The result should be every line in the material below containing the string "RedisKVLaws".

### [PROVIDED RECORDS]

____________________

(* ===== verification/PyFloat.v ===== *)
(** * Float arithmetic and numbers as text

    The binary64 operations of the program ([+], [*], [/], [round]) on the
    standard library's [SpecFloat], and the decimal form of an [int]. *)

From stdpp Require Import base list strings.
From Stdlib Require Import Floats.SpecFloat.
From S2P Require Import Prelude PyText Errors.

Definition f_of_int (n : Z) : pyfloat := binary_normalize 53 1024 n 0 false.
Definition f_add (a b : pyfloat) : pyfloat := SFadd 53 1024 a b.
Definition f_mul (a b : pyfloat) : pyfloat := SFmul 53 1024 a b.
Definition f_sub (a b : pyfloat) : pyfloat := SFsub 53 1024 a b.
Definition f_div (a b : pyfloat) : pyfloat := SFdiv 53 1024 a b.
(** [m / n] for two [int]s small enough to be exact, [n <> 0]. *)
Definition f_div_int (m n : Z) : pyfloat := SFdiv 53 1024 (f_of_int m) (f_of_int n).

(** [n * x] for an [int] and a [float]. *)
Definition f_mul_int (n : Z) (x : pyfloat) : pyfloat :=
  f_mul (f_of_int n) x.

(** [round(x)]: to the nearest integer, ties to even. *)
Definition py_round (x : pyfloat) : res exn Z :=
  match x with
  | S754_zero _ => Ok 0
  | S754_infinity _ => Raise (OtherExc (u "OverflowError") [])
  | S754_nan => Raise (ValueError [])
  | S754_finite s m e =>
    let q :=
      if 0 <=? e then Z.pos m * 2 ^ e
      else
        let d := 2 ^ (- e) in
        let q := Z.pos m / d in
        let r := Z.pos m mod d in
        if 2 * r <? d then q
        else if d <? 2 * r then q + 1
        else if Z.even q then q else q + 1 in
    Ok (if s then - q else q)
  end%Z.

(** [int(x)]: towards zero. *)
Definition py_int (x : pyfloat) : res exn Z :=
  match x with
  | S754_zero _ => Ok 0
  | S754_infinity _ => Raise (OtherExc (u "OverflowError") [])
  | S754_nan => Raise (ValueError [])
  | S754_finite s m e =>
    let q := if 0 <=? e then Z.pos m * 2 ^ e else Z.pos m / 2 ^ (- e) in
    Ok (if s then - q else q)
  end%Z.

(** 0.5. *)
Definition f_half : pyfloat := fl 4503599627370496 (-53).

(** ** Decimal text *)

Fixpoint dec_digits (fuel : nat) (n : N) (acc : pystr) : pystr :=
  match fuel with
  | O => acc
  | S fuel =>
    let acc := (48 + n mod 10)%N :: acc in
    if (n / 10 =? 0)%N then acc else dec_digits fuel (n / 10)%N acc
  end.

(** [str(n)]; a number has no more decimal than binary digits. *)
Definition dec (n : Z) : pystr :=
  let m := Z.abs_N n in
  (if (n <? 0)%Z then u "-" else []) ++ dec_digits (S (N.to_nat (N.size m))) m [].

Example dec_example : (dec 0, dec 20251114001, dec (-7)) = (u "0", u "20251114001", u "-7").
Proof. vm_compute. reflexivity. Qed.

(** ** [format(x, "g")]

    Six significant digits of the exact value, ties to even, trailing zeros dropped,
    in positional form while the decimal exponent is in [-4, 6). *)

(** Quotient rounded to nearest, ties to even. *)
Definition div_even (n d : Z) : Z :=
  let q := (n / d)%Z in
  let r := (n mod d)%Z in
  if (2 * r <? d)%Z then q else if (d <? 2 * r)%Z then (q + 1)%Z else if Z.even q then q else (q + 1)%Z.

(** The decimal exponent of [n / d > 0], searched from [x] downwards; a binary64 value is
    at least [10^-324]. *)
Fixpoint dec_exponent (fuel : nat) (x n d : Z) : Z :=
  match fuel with
  | O => x
  | S fuel =>
    if (if 0 <=? x then (d * 10 ^ x <=? n) else (d <=? n * 10 ^ (- x)))%Z then x
    else dec_exponent fuel (x - 1)%Z n d
  end.

(** The six digits as a number in [[10^5, 10^6)], and the exponent they belong to. *)
Definition six_digits (n d : Z) : Z * Z :=
  let x := dec_exponent 700 (Z.of_nat (length (dec (n / d))))%Z n d in
  let k := (5 - x)%Z in
  let m := if (0 <=? k)%Z then div_even (n * 10 ^ k) d else div_even n (d * 10 ^ (- k)) in
  if (m =? 1000000)%Z then (100000, x + 1)%Z else (m, x).

Definition drop_zeros (s : pystr) : pystr :=
  reverse ((fix go s := match s with 48%N :: s => go s | _ => s end) (reverse s)).

(** [s] with a point before the last digits it keeps. *)
Definition with_point (whole frac : pystr) : pystr :=
  let frac := drop_zeros frac in
  if truthy frac then whole ++ u "." ++ frac else whole.

Definition pad2 (s : pystr) : pystr := if length s <? 2 then u "0" ++ s else s.

Definition fmt_pos_g (n d : Z) : pystr :=
  let '(m, x) := six_digits n d in
  let digits := dec m in
  if (x <? -4)%Z || (6 <=? x)%Z then
    with_point (take 1 digits) (drop 1 digits) ++ u "e" ++ (if (x <? 0)%Z then u "-" else u "+") ++
    pad2 (dec (Z.abs x))
  else if (x <? 0)%Z then with_point (u "0") (replicate (Z.to_nat (- x - 1)) 48%N ++ digits)
  else with_point (take (Z.to_nat (x + 1)) digits) (drop (Z.to_nat (x + 1)) digits).

Definition fmt_g (x : pyfloat) : pystr :=
  match x with
  | S754_zero s => if s then u "-0" else u "0"
  | S754_infinity s => if s then u "-inf" else u "inf"
  | S754_nan => u "nan"
  | S754_finite s m e =>
    (if s then u "-" else []) ++
    (if (0 <=? e)%Z then fmt_pos_g (Z.pos m * 2 ^ e) 1 else fmt_pos_g (Z.pos m) (2 ^ (- e)))
  end.

Example fmt_g_examples :
  map fmt_g [f_of_int 8; f_div (f_of_int 5) (f_of_int 2); f_of_int 1234567; f_div f_one (f_of_int 3);
             f_div f_one (f_of_int 40000); f_of_int 100]
  = map u ["8"; "2.5"; "1.23457e+06"; "0.333333"; "2.5e-05"; "100"]%string.
Proof. vm_compute. reflexivity. Qed.
(* ===== verification/Redis.v ===== *)
(** * Redis as the program uses it: interfaces

    Redis is not part of the repository, so it enters the development as type
    classes: operations on an abstract server state, and laws that state the
    documented effect of each command through what a later command observes.
    The stores are verified against the laws; the instances at the end are
    executable servers that satisfy them.  Redis runs a command, and an [EVAL]
    script, atomically. *)

From stdpp Require Import base list gmap sets fin_maps strings.
From S2P Require Import Prelude PyText.
Local Open Scope Z_scope.

(** ** Sorted sets *)

Class RedisZset (R : Type) := {
  zmembers : pystr -> R -> gmap pystr Z;      (* member to score *)
  zremrangebyscore : pystr -> Z -> R -> R;    (* ZREMRANGEBYSCORE key -inf max *)
  zcard : pystr -> R -> Z;
  zadd : pystr -> Z -> pystr -> R -> R;       (* ZADD key score member *)
  zrem : pystr -> pystr -> R -> R;            (* ZREM key member *)
}.

Class RedisZsetLaws (R : Type) `{RedisZset R} : Prop := {
  zmembers_zremrangebyscore k mx r k' :
    zmembers k' (zremrangebyscore k mx r) =
    if decide (k' = k) then filter (fun '(_, s) => mx < s) (zmembers k r) else zmembers k' r;
  zcard_spec k r : zcard k r = Z.of_nat (size (zmembers k r));
  zmembers_zadd k s m r k' :
    zmembers k' (zadd k s m r) =
    if decide (k' = k) then <[m := s]> (zmembers k r) else zmembers k' r;
  zmembers_zrem k m r k' :
    zmembers k' (zrem k m r) =
    if decide (k' = k) then delete m (zmembers k r) else zmembers k' r;
}.

(** ** Strings with expiry *)

(** [kv now k r]: what [GET k] returns at time [now]. *)
Class RedisKV (R V : Type) := {
  kv : Z -> pystr -> R -> option V;
  set_nx_px : Z -> pystr -> V -> Z -> R -> bool * R;   (* SET k v NX PX ms *)
  set_ex : Z -> pystr -> V -> option Z -> R -> R;      (* SET k v [EX s] *)
  del : pystr -> R -> R;
  expire : Z -> pystr -> Z -> R -> R;                  (* EXPIRE k s *)
}.

Definition unexpired (t : Z) (deadline : option Z) : bool :=
  match deadline with None => true | Some d => t <? d end.

Class RedisKVLaws (R V : Type) `{RedisKV R V} : Prop := {
  kv_mono now t k r : now <= t -> kv now k r = None -> kv t k r = None;
  set_nx_px_ok now k v px r : 0 < px ->
    (set_nx_px now k v px r).1 = bool_decide (kv now k r = None);
  kv_set_nx_px now k v px r t k' : 0 < px -> now <= t ->
    kv t k' (set_nx_px now k v px r).2 =
    if decide (k' = k /\ kv now k r = None)
    then (if t <? now + px then Some v else None) else kv t k' r;
  kv_set_ex now k v ex r t k' : now <= t ->
    kv t k' (set_ex now k v ex r) =
    if decide (k' = k) then (if unexpired t (Z.add now <$> ex) then Some v else None)
    else kv t k' r;
  kv_del k r t k' : kv t k' (del k r) = if decide (k' = k) then None else kv t k' r;
  kv_expire now k s r t k' : now <= t ->
    kv t k' (expire now k s r) =
    if decide (k' = k)
    then (if t <? now + s then kv now k r else None) else kv t k' r;
}.

(** ** Hashes of integers *)

Class RedisHash (R : Type) := {
  hgetall : pystr -> R -> gmap pystr Z;
  hincrby : pystr -> pystr -> Z -> R -> R;
  hexpire : pystr -> Z -> R -> R;                      (* EXPIRE on the hash's key *)
}.

(** Expiry of the hash is left to the server: the laws describe a run shorter
    than the 48 hours the program asks for. *)
Class RedisHashLaws (R : Type) `{RedisHash R} : Prop := {
  hgetall_hincrby k f d r k' :
    hgetall k' (hincrby k f d r) =
    if decide (k' = k) then <[f := default 0 (hgetall k r !! f) + d]> (hgetall k r)
    else hgetall k' r;
  hgetall_hexpire k s r k' : 0 < s -> hgetall k' (hexpire k s r) = hgetall k' r;
}.

(** ** Executable servers *)

Module Server.
(** Sorted sets: a map of maps. *)
Abbreviation zstate := (gmap pystr (gmap pystr Z)).
Definition zmembers_ (k : pystr) (r : zstate) : gmap pystr Z :=
  default ∅ (r !! k).

#[global] Instance zset : RedisZset zstate := {
  zmembers := zmembers_;
  zremrangebyscore k mx r :=
    <[k := filter (fun '(_, s) => mx < s) (zmembers_ k r)]> r;
  zcard k r := Z.of_nat (size (zmembers_ k r));
  zadd k s m r := <[k := <[m := s]> (zmembers_ k r)]> r;
  zrem k m r := <[k := delete m (zmembers_ k r)]> r;
}.

Lemma zmembers_insert (k : pystr) (z : gmap pystr Z) (r : zstate) (k' : pystr) :
  zmembers_ k' (<[k := z]> r) = if decide (k' = k) then z else zmembers_ k' r.
Proof.
  unfold zmembers_. rewrite lookup_insert. repeat case_decide; naive_solver.
Qed.

#[global] Instance zset_laws : RedisZsetLaws zstate.
Proof. split; intros; cbn; try apply zmembers_insert; done. Qed.

(** Strings: value and absolute deadline. *)
Abbreviation kvstate V := (gmap pystr (V * option Z)).

Section kv.
Context {V : Type}.
Definition kv_ (t : Z) (k : pystr) (r : kvstate V) : option V :=
  match r !! k with
  | Some (v, d) => if unexpired t d then Some v else None
  | None => None
  end.

#[global] Instance kvs : RedisKV (kvstate V) V := {
  kv := kv_;
  set_nx_px now k v px r :=
    match kv_ now k r with
    | Some _ => (false, r)
    | None => (true, <[k := (v, Some (now + px))]> r)
    end;
  set_ex now k v ex r :=
    <[k := (v, Z.add now <$> ex)]> r;
  del k r := delete k r;
  expire now k s r :=
    match kv_ now k r with
    | Some v => <[k := (v, Some (now + s))]> (r : gmap pystr (V * option Z))
    | None => delete k r
    end;
}.

Lemma kv_insert (t : Z) (k : pystr) (v : V) (d : option Z) (r : kvstate V) (k' : pystr) :
  kv_ t k' (<[k := (v, d)]> r) =
  if decide (k' = k) then (if unexpired t d then Some v else None) else kv_ t k' r.
Proof.
  unfold kv_. rewrite lookup_insert. repeat case_decide; naive_solver.
Qed.
Lemma kv_delete (t : Z) (k : pystr) (r : kvstate V) (k' : pystr) :
  kv_ t k' (delete k r) = if decide (k' = k) then None else kv_ t k' r.
Proof.
  unfold kv_. rewrite lookup_delete. repeat case_decide; naive_solver.
Qed.
Lemma kv_none_mono (now t : Z) (k : pystr) (r : kvstate V) :
  now <= t -> kv_ now k r = None -> kv_ t k r = None.
Proof.
  unfold kv_. intros Hle. destruct (r !! k) as [[v [d|]]|]; cbn;
    try done.
  destruct (Z.ltb_spec now d); [done|]. intros _. destruct (Z.ltb_spec t d); [lia|done].
Qed.

#[global] Instance kvs_laws : RedisKVLaws (kvstate V) V.
Proof.
  split; cbn.
  - apply kv_none_mono.
  - intros now k v px r Hpx. by destruct (kv_ now k r).
  - intros now k v px r t k' Hpx Ht. destruct (kv_ now k r) eqn:E; cbn.
    + case_decide; naive_solver.
    + rewrite kv_insert. repeat case_decide; naive_solver.
  - intros. apply kv_insert.
  - intros. apply kv_delete.
  - intros now k s r t k' Ht. destruct (kv_ now k r) eqn:E.
    + by rewrite kv_insert.
    + rewrite kv_delete. case_decide; [|done]. by case_match.
Qed.
End kv.

(** Hashes of integers, without expiry. *)
Abbreviation hstate := (gmap pystr (gmap pystr Z)).
#[global] Instance hashes : RedisHash hstate := {
  hgetall := zmembers_;
  hincrby k f d r :=
    <[k := <[f := default 0 (zmembers_ k r !! f) + d]> (zmembers_ k r)]> r;
  hexpire _ _ r := r;
}.
#[global] Instance hashes_laws : RedisHashLaws hstate.
Proof. split; intros; cbn; try apply zmembers_insert; done. Qed.
End Server.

____________________

### [SOLVED PROBLEM]
Class RedisKVLaws (R V : Type) `{RedisKV R V} : Prop := {
#[global] Instance kvs_laws : RedisKVLaws (kvstate V) V.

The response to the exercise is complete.